“Ayn” Rand Paul Pledges Caution Amid More Borrowed Language
A top adviser to Sen. Rand Paul said Thursday night that the Kentucky Republican would be “more cautious in presenting and attributing sources” in the future, after POLITICO confronted the senator’s office with fresh examples of Paul speeches that borrowed language from news reports without citing the original source.
POLITICO contacted Paul’s staff Thursday evening with multiple instances in which the popular conservative used language — either word for word or nearly verbatim — that had first appeared elsewhere.
Paul faced questions of plagiarism earlier this week for apparently lifting some language in a speech from the Wikipedia entry for the 1997 film “Gattaca.” The potential 2016 presidential candidate dismissed the initial report from MSNBC’s Rachel Maddow as the work of “haters.” BuzzFeed also reported Tuesday that Paul had copied language from the Wikipedia entry on the movie “Stand and Deliver.”
The latest examples include a 2013 speech by Paul responding to President Barack Obama’s State of the Union Address. The senator said this, according to remarks distributed by his office: “Under President Obama, the ranks of America’s poor swelled to almost 1 in 6 people last year, reaching a new high as long-term unemployment left millions of Americans struggling and out of work.”
That language exactly mirrored a 2011 report by The Associated Press that began: “The ranks of America’s poor swelled to almost 1 in 6 people last year, reaching a new high as long-term unemployment left millions of Americans struggling and out of work.”
In a second instance of questionable borrowing, Paul told an audience at Howard University about a young man, Ronald Holassie, whom he cited as a success story of the D.C. school voucher program.

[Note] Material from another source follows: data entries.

(** C11. One tick of the server's operations settles the clients: exactly the
    closed clients whose entity is in no cell any more are destroyed, together
    with their entities; every other client and entity is untouched; and the
    queue holds afterwards, in their order, exactly the closings of clients
    that are still in the map, to be tried again in the next tick. *)
Theorem server_operations_spec (w : World)
    (Halive : Forall (operable w) (lf_contents (w_server_ops w)))
    (Hnodup : NoDup (closes (lf_contents (w_server_ops w)))) (Hown : own_entities w)
    (Hlen : length (lf_contents (w_server_ops w)) ≤ 1024) :
  ∃ w', server_runScheduledOperations w = (Ok tt, w') ∧
    lf_contents (w_server_ops w') = filter (kept w) (lf_contents (w_server_ops w)) ∧
    settles (lf_contents (w_server_ops w)) w w'.
Proof.
  pose proof (server_operations_ok w Halive Hnodup Hown Hlen) as Hwp.
  apply wp_run in Hwp as ([] & w' & ? & ? & ? & _). by exists w'.
Qed.
(** ** Closing while joining *)

Lemma close_outside (w : World) (client : positive) (c : Client) (en : Entity) :
  w_clients w !! client = Some c → w_entities w !! cl_entity c = Some en →
  cl_status c ≠ CLOSED → e_cell en = None →
  close client w = (Ok tt,
    set_server_ops (lf_push (mkServerOperation CLOSE client) (w_server_ops w)).2
      (set_clients (<[client := mkClient CLOSED (cl_entity c) false]> (w_clients w)) w)).
Proof.
  intros Hc He Hs Hcell. apply wp_eq. unfold close.
  apply wp_bind. eapply wp_deref_client; [done|]. rewrite bool_decide_false by done.
  apply wp_bind. eapply wp_upd_client; [done|]. apply wp_bind. eapply wp_deref_entity; [exact He|].
  rewrite Hcell. apply wp_bind, wp_ret, wp_bind. eapply wp_upd_client; [apply lookup_insert_eq|].
  unfold handleClose, server_push. apply wp_modify. split; [done|]. cbn. by rewrite insert_insert_eq.
Qed.
Lemma arrive_keeps p bs n : net_ok None n → wpe any (arrive p bs) n (λ _, net_ok None).
Proof.
  intros Hn. apply from_connection. intros c Hc. destruct (cn_reads c) as [|r [|? ?]] eqn:Hr; [done| |done].
  destruct (net_ok_connection None n p c Hn Hc) as (cl & Hcl & Hg).
  pose proof (store_ok (r_offset r + r_got r) bs _ (gd_packet _ _ _ _ _ Hg)) as Hst.
  cbv zeta. case_match; [done|]. apply wpe_bind. unfold wpe at 1, lift. destruct (store _ _ _).1; [|done].
  eapply wpe_run_bind; [by apply upd_connection_eq|]. case_match.
  - eapply wpe_run_bind; [apply upd_connection_eq, lookup_put|]. rewrite put_connection_twice.
    unfold wpe. rewrite post_put. apply (io_keeps p c); try done. by left.
  - unfold wpe. rewrite (upd_connection_eq _ _ _ _ (lookup_put _ _ _ _)), put_connection_twice.
    apply (io_keeps p c); try done; [cbn; by rewrite Hr|by left].
Qed.

Lemma hangup_keeps p n : net_ok None n → wpe any (hangup p) n (λ _, net_ok None).
Proof.
  intros Hn. apply from_connection. intros c Hc. destruct (cn_reads c) as [|r l] eqn:Hr; [done|].
  destruct (net_ok_connection None n p c Hn Hc) as (cl & Hcl & Hg).
  eapply wpe_run_bind; [by apply upd_connection_eq|]. unfold wpe. rewrite post_put.
  apply (io_keeps p c); try done; [apply Hg|by rewrite Hr|by left].
Qed.

Lemma expire_keeps p n : net_ok None n → wpe any (expire p) n (λ _, net_ok None).
Proof.
  intros Hn. apply from_connection. intros c Hc. destruct (net_ok_connection None n p c Hn Hc) as (cl & Hcl & Hg).
  eapply wpe_run_bind; [by apply upd_connection_eq|]. unfold wpe. rewrite post_put.
  apply (io_keeps p c); try done; [apply Hg|cbn; lia|].
  destruct (cn_waits c); [by right; right|]. right. left. cbn. by left.
Qed.

Lemma elem_of_delete {A} (l : list A) i x y : x ∈ l → l !! i = Some y → x ≠ y → x ∈ delete i l.
Proof.
  intros Hx Hy Hne. rewrite <-(take_drop_middle l i y Hy) in Hx. rewrite delete_take_drop. set_solver.
Qed.

Lemma handle_keeps i n : well_read → net_ok None n → wpe any (handle i) n (λ _, net_ok None).
Proof.
  intros Hw Hn. unfold handle. apply wpe_bind, wp_wpe, wp_get.
  destruct (n_posted n !! i) as [[p e]|] eqn:Hi; [|done]. apply wpe_bind, wp_wpe, wp_put.
  apply on_event_keeps; [done|]. intros q. specialize (Hn q). cbn.
  destruct (w_clients _ !! q) as [cl|], (n_connections _ !! q) as [c|]; try done. destruct Hn. split; try done.
  intros Hx Hs Ht. destruct (gd_timer0 ltac:(done) Hs Ht) as [|Hin]; [by left|right].
  eapply elem_of_delete; [done|exact Hi|]. intros [= <- <-]. by rewrite decide_True in Hx.
Qed.

Lemma connect_keeps id position junk n :
  length junk = buffer_size → net_ok None n → wpe any (connect id position junk) n (λ _, net_ok None).
Proof.
  intros Hj Hn. apply wpe_bind, wpe_in_world, wp_wpe. unfold newClient.
  apply wp_bind, wp_get, wp_bind, wp_put, wp_ret. set (p := fresh (dom (w_clients (n_world n)))).
  apply wp_wpe, wp_modify. intros q. cbn. destruct (decide (q = p)) as [->|Hne].
  - rewrite !lookup_insert_eq. split; try done. cbn. lia.
  - rewrite !lookup_insert_ne by done. apply Hn.
Qed.

(** What the main thread does elsewhere: clients may go, but are not opened,
    closed or made. *)
Definition clients_kept (w w' : World) : Prop := ∀ p cl', w_clients w' !! p = Some cl' →
  ∃ cl, w_clients w !! p = Some cl ∧ cl_open cl' = cl_open cl ∧ (cl_status cl' = CLOSED ↔ cl_status cl = CLOSED).

Definition keeps_clients (m : ST World unit) : Prop := ∀ w w', m w = (Ok tt, w') → clients_kept w w'.

Lemma elsewhere_keeps m n :
  keeps_clients m → net_ok None n → wpe any (_ ← in_world m; sweep) n (λ _, net_ok None).
Proof.
  intros Hm Hn. apply wpe_bind, wpe_in_world. unfold wpe at 1. destruct (m (n_world n)) as [[[]|e] w'] eqn:Hrun; [|done].
  specialize (Hm _ _ Hrun). apply wp_wpe, wp_modify. intros p. cbn. rewrite map_lookup_filter.
  specialize (Hn p). destruct (w_clients w' !! p) as [cl'|] eqn:Hcl'.
  - destruct (Hm p cl' Hcl') as (cl & Hcl & Ho & Hs). rewrite Hcl in Hn.
    destruct (n_connections n !! p) as [c|]; [|done]. cbn. rewrite option_guard_True by (cbn; rewrite Hcl'; eauto).
    apply (guarded_mono _ (n_posted n)); [set_solver|]. destruct Hn. split; rewrite ?Ho; try done.
    + intros. by apply gd_closed0, Hs.
    + intros Hx Hc. apply gd_timer0; [done|]. by intros ?%Hs.
  - destruct (n_connections n !! p) as [c|]; [|done]. cbn. rewrite option_guard_False; [done|].
    cbn. rewrite Hcl'. by intros [? ?].
Qed.

Definition allowed (m : move) : Prop :=
  match m with
  | Connect _ _ junk => length junk = buffer_size
  | Elsewhere m => keeps_clients m
  | _ => True
  end.

Lemma move_keeps m n : well_read → allowed m → net_ok None n → wpe any (run_move m) n (λ _, net_ok None).
Proof.
  intros Hw Hm Hn. destruct m; cbn in *;
    [by apply connect_keeps|by apply request_keeps|by apply elsewhere_keeps|by apply arrive_keeps
    |by apply hangup_keeps|by apply expire_keeps|by apply handle_keeps].
Qed.
End preservation.

(** The states that a server with its network reaches. *)
Definition Net_new : Net := mkNet World_new ∅ [].

Inductive net_reachable : Net → Prop :=
  | nr_new : net_reachable Net_new
  | nr_move m n n' : net_reachable n → allowed m → run_move m n = (Ok tt, n') → net_reachable n'.
(* ===== verification/Work.v ===== *)
(** * Works ([src/executor/abstract_work.hpp], [src/executor/abstract_work.cpp])

    The works that an [Executor] runs, with what they own: a [ClientWork] has
    the packet of a client, which its destructor destroys; a [FutureWork] is
    ready when its future is; a [PackagedWork] carries values. A work that
    reads past the end of its packet closes its client
    ([Server::onWorkError]). The parameters of [Executor.v] are defined here,
    but for what the handlers do. Works, packets and futures live in heaps;
    the address of a work is not used twice. *)

From Stdlib Require Import ZArith Lia.
From stdpp Require Import base list gmap option numbers sets.
From S2P Require Import Prelude Float32 Offset Lockfree Executor Packet World Reference Cell Cluster Map Server.

Section work.
Context `{Behaviour}.

(** The functions of type [ExecutorWork], the values of futures and packages,
    and the tasks. *)
Context {F V P T : Type}.

Inductive WorkKind :=
  | ClientWork (packet : positive)
  | FutureWork (future : positive)
  | PackagedWork (package : P).

Record AbstractWork := mkWork {
  wk_handler : F;                    (* _handler *)
  wk_executor : option positive;     (* Client* _executor *)
  wk_kind : WorkKind;
}.

(** The server, and what its works refer to. A future has a value once its
    promise is kept; [get] takes it. *)
Record Shop := mkShop {
  sh_world : World;
  sh_works : gmap positive AbstractWork;
  sh_next : positive;                          (* the next address of a work *)
  sh_packets : gmap positive Packet;
  sh_futures : gmap positive (option V);
}.

Definition set_sh_world w (s : Shop) := mkShop w (sh_works s) (sh_next s) (sh_packets s) (sh_futures s).
Definition set_works m (s : Shop) := mkShop (sh_world s) m (sh_next s) (sh_packets s) (sh_futures s).
Definition set_packets m (s : Shop) := mkShop (sh_world s) (sh_works s) (sh_next s) m (sh_futures s).
Definition set_futures m (s : Shop) := mkShop (sh_world s) (sh_works s) (sh_next s) (sh_packets s) m.

Local Notation M := (ST Shop).
Local Notation request := (@Executor.request positive T).

Definition shop_world {A} (m : ST World A) : M A := λ s,
  let '(r, w) := m (sh_world s) in (r, set_sh_world w s).

Definition deref_work (j : positive) : M AbstractWork :=
  s ← get; from_option (UB Dangling) (sh_works s !! j).

(** The constructors. *)
Definition new_work (wk : AbstractWork) : M positive :=
  s ← get;
  _ ← put (mkShop (sh_world s) (<[sh_next s := wk]> (sh_works s)) (Pos.succ (sh_next s)) (sh_packets s) (sh_futures s));
  mret (sh_next s).
(** Operations are scheduled. *)
Lemma operations_quiet A w q :
  consistent A w → closing w →
  (∃ ops, lf_contents q = lf_contents (w_operations w) ++ ops ∧ Forall (λ op, mo_type op ≠ DESTROY) ops) →
  quiet w (set_operations q w).
Proof.
  intros [_ Ht [] _ _ _ _ _ _] [] Hops. split; try done.
  - intros e en He. exists en. split; [done|apply displaced_refl].
  - intros e en He. left. exists en. split; [done|apply displaced_refl].
  - apply Ht.
Qed.

(** An entity is displaced. *)
Lemma displaced_quiet A w e en en' :
  consistent A w → closing w → w_entities w !! e = Some en → displaced en en' →
  quiet w (set_world_entities (<[e := en']> (w_entities w)) w).
Proof.
  intros [_ Ht [Hb1 Hb2] _ _ _ _ _ _] [] He Hd. pose proof Hd as (Hid & Hcl & _). set (m := <[e := en']> (w_entities w)).
  assert (∀ x d, w_entities w !! x = Some d → ∃ d', m !! x = Some d' ∧ displaced d d') as Hfwd.
  { intros x d Hx. unfold m. destruct (decide (x = e)) as [->|Hne]; [exists en'; rewrite lookup_insert_eq; by simplify_eq|].
    exists d. rewrite lookup_insert_ne by done. split; [done|apply displaced_refl]. }
  assert (∀ x d', m !! x = Some d' → ∃ d, w_entities w !! x = Some d ∧ displaced d d') as Hbwd.
  { intros x d' [[<- <-]|[_ Hx]]%lookup_insert_Some; [by exists en|]. exists d'. split; [done|apply displaced_refl]. }
  split; try done.
  - intros x d' Hx. left. by apply Hbwd.
  - intros x y d d' Hx Hy Heq. destruct (Hbwd x d Hx) as (d1 & Hx1 & Hi1 & _), (Hbwd y d' Hy) as (d2 & Hy2 & Hi2 & _).
    apply (tr_ids _ _ Ht x y d1 d2); congruence.
  - split.
    + intros x d' cl Hx Hdc. destruct (Hbwd x d' Hx) as (d & Hd' & _ & Hc & _). apply (Hb1 x d); congruence.
    + intros cl c Hc. destruct (Hb2 cl c Hc) as (d & Hd' & Hdc). destruct (Hfwd _ d Hd') as (d2 & ? & _ & ? & _).
      exists d2. split; [done|congruence].
  - exists []. by rewrite app_nil_r.
Qed.

(** ** The entities of a cell *)

(** The only failure that is left. *)
Definition overflow (f : failure) : Prop := f = UB IntOverflow.

(** [m] keeps the world as updating finds it. *)
Definition runs {B} (elapsed : Z) (A : places) (L : list positive) (w : World) (m : M B) : Prop :=
  wpe overflow m w (λ _ w', running elapsed A L w' ∧ steady w w').

Lemma runs_bind {B C} elapsed A L w (m : M B) (f : B → M C) :
  running elapsed A L w → runs elapsed A L w m →
  (∀ b w', running elapsed A L w' → steady w w' → runs elapsed A L w' (f b)) → runs elapsed A L w (m ≫= f).
Proof.
  intros _ Hm Hf. apply wpe_bind. eapply wpe_mono; [exact Hm|]. intros b w' [Hr Hs].
  eapply wpe_mono; [by apply Hf|]. intros c w'' [Hr' Hs']. split; [done|by etrans].
Qed.

Lemma runs_for_each {B} elapsed A L w (f : B → M unit) l :
  running elapsed A L w →
  (∀ b w', b ∈ l → running elapsed A L w' → steady w w' → runs elapsed A L w' (f b)) →
  runs elapsed A L w (for_each f l).
Proof.
  intros Hr Hf. apply wpe_for_each; [done|]. intros b w' Hb [Hr' Hs']. eapply wpe_mono; [by apply Hf|].
  intros _ w'' [Hr'' Hs'']. split; [done|by etrans].
Qed.

Lemma runs_ret {B} elapsed A L w (b : B) : running elapsed A L w → runs elapsed A L w (mret b).
Proof. done. Qed.

(** An entity that has a client is sent what is not null. *)
Lemma send_runs elapsed A L w e en client packet :
  running elapsed A L w → w_entities w !! e = Some en → e_client en = Some client → is_Some packet →
  runs elapsed A L w (send client packet).
Proof.
  intros Hr He Hcl [x ->]. destruct (bo_entity _ (co_bonded _ _ Hr) e en client He Hcl) as (c & Hc & _).
  apply wp_wpe. unfold send. apply wp_bind. eapply wp_deref_client; [done|]. apply wp_bind, wp_not_null, wp_modify.
  by apply running_sent.
Qed.

Lemma send_all_runs elapsed A L w e en client queue :
  running elapsed A L w → w_entities w !! e = Some en → e_client en = Some client →
  (∀ x, x ∈ queue → is_Some x) → runs elapsed A L w (for_each (send client) queue).
Proof.
  intros Hr He Hcl Hq. apply runs_for_each; [done|]. intros x w' Hx Hr' Hs.
  destruct (sy_entities _ _ Hs e en He) as (en' & He' & _ & Hcl'). eapply send_runs; [done|exact He'|congruence|auto].
Qed.
Lemma cell_broadcast_running elapsed A L w p x :
  running elapsed A L w → is_Some (w_cells w !! p) →
  wp (cell_broadcast p (Some x)) w (λ _ w', broadcasts elapsed A L w w').
Proof.
  intros Hr [c Hc]. eapply wp_upd_cell; [exact Hc|].
  destruct (running_serves elapsed A L w p c (enqueue (Some x) c)) as [Hr1 Hs1]; [done..| |by split_and!].
  unfold enqueue. destruct (0 <? c_clientsCount c)%Z; [|done].
  destruct (c_first c); split; auto; intros Hp Ha y; specialize (Hp Ha y); cbn;
    rewrite !elem_of_app, list_elem_of_singleton in *; intuition (subst; eauto).
Qed.

(** The neighbours of an updater exist. *)
Lemma broadcast_running elapsed A L w e en cell x :
  running elapsed A L w → e ∈ L → w_entities w !! e = Some en → e_cell en = Some cell →
  wp (broadcastToSiblings cell (Some x)) w (λ _ w', broadcasts elapsed A L w w').
Proof.
  intros Hr HL He Hcell. apply (ke_in _ _ _ (ru_keeping _ _ _ _ Hr)) in HL as [[o HA] (en2 & He2 & Hu)].
  destruct (running_at _ _ _ _ _ _ Hr HA) as (en3 & cell' & c & He3 & Hcell' & Hc & <-).
  assert (en3 = en) as -> by congruence. assert (en2 = en) as -> by congruence. assert (cell' = cell) as -> by congruence.
  unfold broadcastToSiblings. apply wp_bind. eapply wp_mono; [by apply (cell_broadcast_running elapsed A L)|].
  intros [] w1 Hb1. pose proof Hb1 as (Hr1 & Hs1 & _). destruct (sy_cells _ _ Hs1 cell c Hc) as (c1 & Hc1 & Ho1).
  apply wp_bind. eapply wp_getSiblings; [exact Hc1|by eapply (co_grid _ _ Hr1)|].
  apply (wp_mono _ _ (λ _ w', broadcasts elapsed A L w1 w')); [|intros _ w'; by apply broadcasts_trans].
  apply wp_for_each_in; [by split_and!|]. intros s w2 (o' & -> & Ho')%list_elem_of_fmap Hb2. pose proof Hb2 as (Hr2 & Hs2 & _).
  apply elem_of_siblings in Ho'. rewrite Ho1 in Ho'.
  destruct (sy_entities _ _ Hs1 e en He) as (en1 & He1 & _).
  assert (sheltered elapsed w1 (c_offset c)) as Hsh.
  { destruct (proj1 (ke_in _ _ _ (ru_keeping _ _ _ _ Hr1) e)) as [_ (en4 & He4 & Hu4)].
    - apply (ke_in _ _ _ (ru_keeping _ _ _ _ Hr)). split; [by eexists|by exists en].
    - by apply (ru_guarded _ _ _ _ Hr1 e (c_offset c) en4). }
  destruct (Hsh o') as (q & d & -> & Hd & _); [by right|].
  destruct (sy_cells _ _ Hs2 q d Hd) as (d2 & Hd2 & _). apply wp_bind, wp_not_null.
  eapply wp_mono; [apply (cell_broadcast_running elapsed A L); [done|by exists d2]|].
  intros [] w3. by apply broadcasts_trans.
Qed.

(** ** The events of a motion *)

(** Moves stay on the grid; only updaters broadcast. *)
Definition feasible (L : list positive) (e : positive) (ev : event) : Prop :=
  match ev with
  | OnMove p => ∃ o, offsetOf (v3x p) (v3z p) = Ok o ∧ in_grid o
  | Rotate _ => True
  | Broadcast _ => e ∈ L
  end.

Lemma rotate_box_solid angle b : solid b → solid (rotate_box angle b).
Proof. destruct b as [r|c]; [|done]. intros [Hlen _]. by apply rotate_solid. Qed.

(** Where an event, or several, leave an entity that was at [p]. *)
Definition event_position (p : option vec3) (ev : event) : option vec3 :=
  match ev with OnMove q => Some q | _ => p end.

Lemma run_event_acts elapsed A L w address e ev :
  running elapsed A L w → is_Some (A !! e) → feasible L e ev →
  wp (run_event address e ev) w (λ _ w', acts elapsed A L w e (event_position (e_position <$> w_entities w !! e) ev) w').
Proof.
  intros Hr HA Hf. pose proof HA as [o HAo]. destruct (running_at _ _ _ _ _ _ Hr HAo) as (en & cell & c & He & Hcell & Hc & Hco).
  unfold run_event. apply wp_bind. eapply wp_deref_entity; [exact He|]. destruct ev as [p|angle|x]; cbn in Hf |- *.
  - destruct Hf as (o' & Hpos & Ho'). by apply (entity_moves elapsed A L w e p o').
  - destruct (co_sound _ _ Hr e HA) as (en' & b & He' & Hb & Hsol). simplify_eq. rewrite Hb.
    eapply wp_upd_entity; [exact He|].
    match goal with |- acts _ _ _ _ _ _ (set_world_entities (<[e := ?en2]> _) _) =>
      destruct (running_displaced elapsed A L w e en en2 Hr He) as [Hr1 Hs1] end.
    { split_and!; try done. intros b' Hb' _. simplify_eq. eexists. split; [done|]. by apply rotate_box_solid. }
    split_and!; [done|done|cbn; by rewrite lookup_insert_eq, He|]. exists []. by rewrite app_nil_r.
  - rewrite Hcell. apply wp_bind, wp_not_null. eapply wp_mono; [by apply (broadcast_running elapsed A L w e en)|].
    intros [] w' (Hr1 & Hs1 & Hents & Hops). split_and!; [done|done|by rewrite Hents|]. exists []. by rewrite Hops, app_nil_r.
Qed.

Lemma run_events_acts elapsed A L w address e events :
  running elapsed A L w → is_Some (A !! e) → Forall (feasible L e) events →
  wp (for_each (run_event address e) events) w (λ _ w',
    acts elapsed A L w e (foldl event_position (e_position <$> w_entities w !! e) events) w').
Proof.
  intros Hr HA Hf. revert w Hr. induction Hf as [|ev events Hev _ IH]; intros w Hr; cbn [for_each foldl].
  { apply wp_ret. split_and!; [done|done|done|]. exists []. by rewrite app_nil_r. }
  apply wp_bind. eapply wp_mono; [by apply run_event_acts|]. intros [] w1 (Hr1 & Hs1 & <- & ops1 & Hops1 & Hall1).
  eapply wp_mono; [by apply IH|]. intros [] w2 (Hr2 & Hs2 & Hp2 & ops2 & Hops2 & Hall2).
  split_and!; [done|by transitivity w1|done|]. exists (ops1 ++ ops2). rewrite Hops2, Hops1, <-app_assoc.
  split; [done|]. by apply Forall_app.
Qed.

(** C4. The update of an entity in the middle of a turn: its works are run, and
    it moves. Whatever its [MotionMaster] does, with moves that stay on the grid
    and, of updaters, packets for the neighbours, nothing fails; the entity is
    left at its last move, cells that it walks to are created, and what moving
    schedules is about this entity alone; the world is as the rest of the turn
    needs it. *)
Theorem entity_update_spec (elapsed : Z) (A : places) (L : list positive) (w w1 : World) (jobs : M unit)
    (address : Packet → positive) (e : positive) (en : Entity) (junk junk' : list Z) (draws : Draws)
    (events : list event) (m m' : MotionMaster)
    (HA : is_Some (A !! e)) (Hjobs : jobs w = (Ok tt, w1)) (Hw : running elapsed A L w1) (Hs : steady w w1)
    (He : w_entities w !! e = Some en)
    (Hm : motion_update (e_id en) junk junk' draws elapsed m = Ok (events, m'))
    (Hevents : Forall (feasible L e) events) :
  wp (MapAwareEntity_update jobs address e junk junk' draws elapsed m) w (λ r w', r = m' ∧
    running elapsed A L w' ∧ steady w w' ∧
    e_position <$> w_entities w' !! e = foldl event_position (e_position <$> w_entities w1 !! e) events ∧
    ∃ ops, lf_contents (w_operations w') = lf_contents (w_operations w1) ++ ops ∧
      Forall (λ op, mo_entity op = Some e) ops).
Proof.
  destruct (sy_entities _ _ Hs e en He) as (en1 & He1 & Hid & _).
  unfold MapAwareEntity_update. apply wp_bind. eapply run_wp; [exact Hjobs|]. unfold entity_motion.
  apply wp_bind. eapply wp_deref_entity; [exact He1|]. apply wp_bind. eapply wp_lift_ok; [by rewrite Hid|].
  apply wp_bind. eapply wp_mono; [by apply (run_events_acts elapsed A L)|].
  intros [] w' (Hr & Hs' & Hacts). split_and!; [done|done|by transitivity w1|apply Hacts..].
Qed.

(** ** Boxes *)

(** A box is set up once; nothing that the turn relies on changes. *)
Lemma setupBoundingBox_runs elapsed A L w e en vertices :
  running elapsed A L w → w_entities w !! e = Some en → e_boundingBox en = None →
  wp (setupBoundingBox e vertices) w (λ _ w', running elapsed A L w' ∧ steady w w' ∧
    ∃ en', w_entities w' !! e = Some en' ∧ e_boundingBox en' = Some (RECT (RectBoundingBox_new vertices))).
Proof.
  intros Hr He Hb. unfold setupBoundingBox. apply wp_bind. eapply wp_deref_entity; [exact He|].
  apply wp_bind, wp_assert; [by rewrite bool_decide_true|]. eapply wp_upd_entity; [exact He|].
  match goal with |- context [<[e := ?en2]>] => destruct (running_displaced elapsed A L w e en en2 Hr He) as [Hr' Hs] end.
  { split_and!; try done. intros b Hb'. congruence. }
  split_and!; [done|done|]. eexists. split; [apply lookup_insert_eq|done].
Qed.

Lemma setupBoundingBox_twice w e en vertices :
  rt_ndebug = false → w_entities w !! e = Some en → is_Some (e_boundingBox en) →
  (setupBoundingBox e vertices w).1 = Fail Abort.
Proof.
  intros Hn He [b Hb]. unfold setupBoundingBox, deref_entity, mbind, ST_bind, get, from_option. rewrite He.
  unfold mret, ST_ret, assert_. by rewrite Hn, bool_decide_false by by rewrite Hb.
Qed.

(** Until its first rotation the box has no extent: its rectangle is read from
    members that have no value. *)
Lemma setup_extent position vertices :
  asRect position (RECT (RectBoundingBox_new vertices)) = Fail (UB Uninitialised).
Proof. done. Qed.

Lemma setup_solid angle vertices :
  4 ≤ length vertices → solid (rotate_box angle (RECT (RectBoundingBox_new vertices))).
Proof. exact (rotate_solid angle (RectBoundingBox_new vertices)). Qed.
End walk.

(** ** Walkers *)

Section walkers.
Context `{Runtime, !RuntimeLaws} (address : Packet → positive) (script : positive → Z → list event).

(** Entities whose updates are scripted. *)
Definition walkers : Behaviour := {| entity_update e elapsed := for_each (run_event address e) (script e elapsed) |}.

Lemma walkers_civil elapsed :
  (∀ e, Forall (feasible [] e) (script e elapsed)) → @Civil _ walkers elapsed.
Proof.
  intros Hs A L w e Hr HA. eapply wp_mono; [eapply (@run_events_acts _ walkers _); [done|done|]|by intros [] w' (? & ? & _)]. eapply Forall_impl; [apply Hs|].
  intros []; cbn; [done|done|by intros ?%elem_of_nil].
Qed.
End walkers.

“By sixth grade, Ronald Holassie was failing most of his classes, but through school choice he was able to attend a Catholic school in the D.C. area,” Paul told listeners, according to his website. “There, he learned that he had a natural gift for composing music, but before that, his reading level was so low that he had struggled to write lyrics.”
A 2010 passage in CitizenLink, the magazine of the social conservative group Focus on the Family, used nearly identical turns of phrase to recount Holassie’s story: “[Holassie] described public schools where fighting was more common than learning. By the sixth grade, Ronald was failing most of his classes. He has a natural gift for composing music, but was so far behind in reading that he struggled to write lyrics.”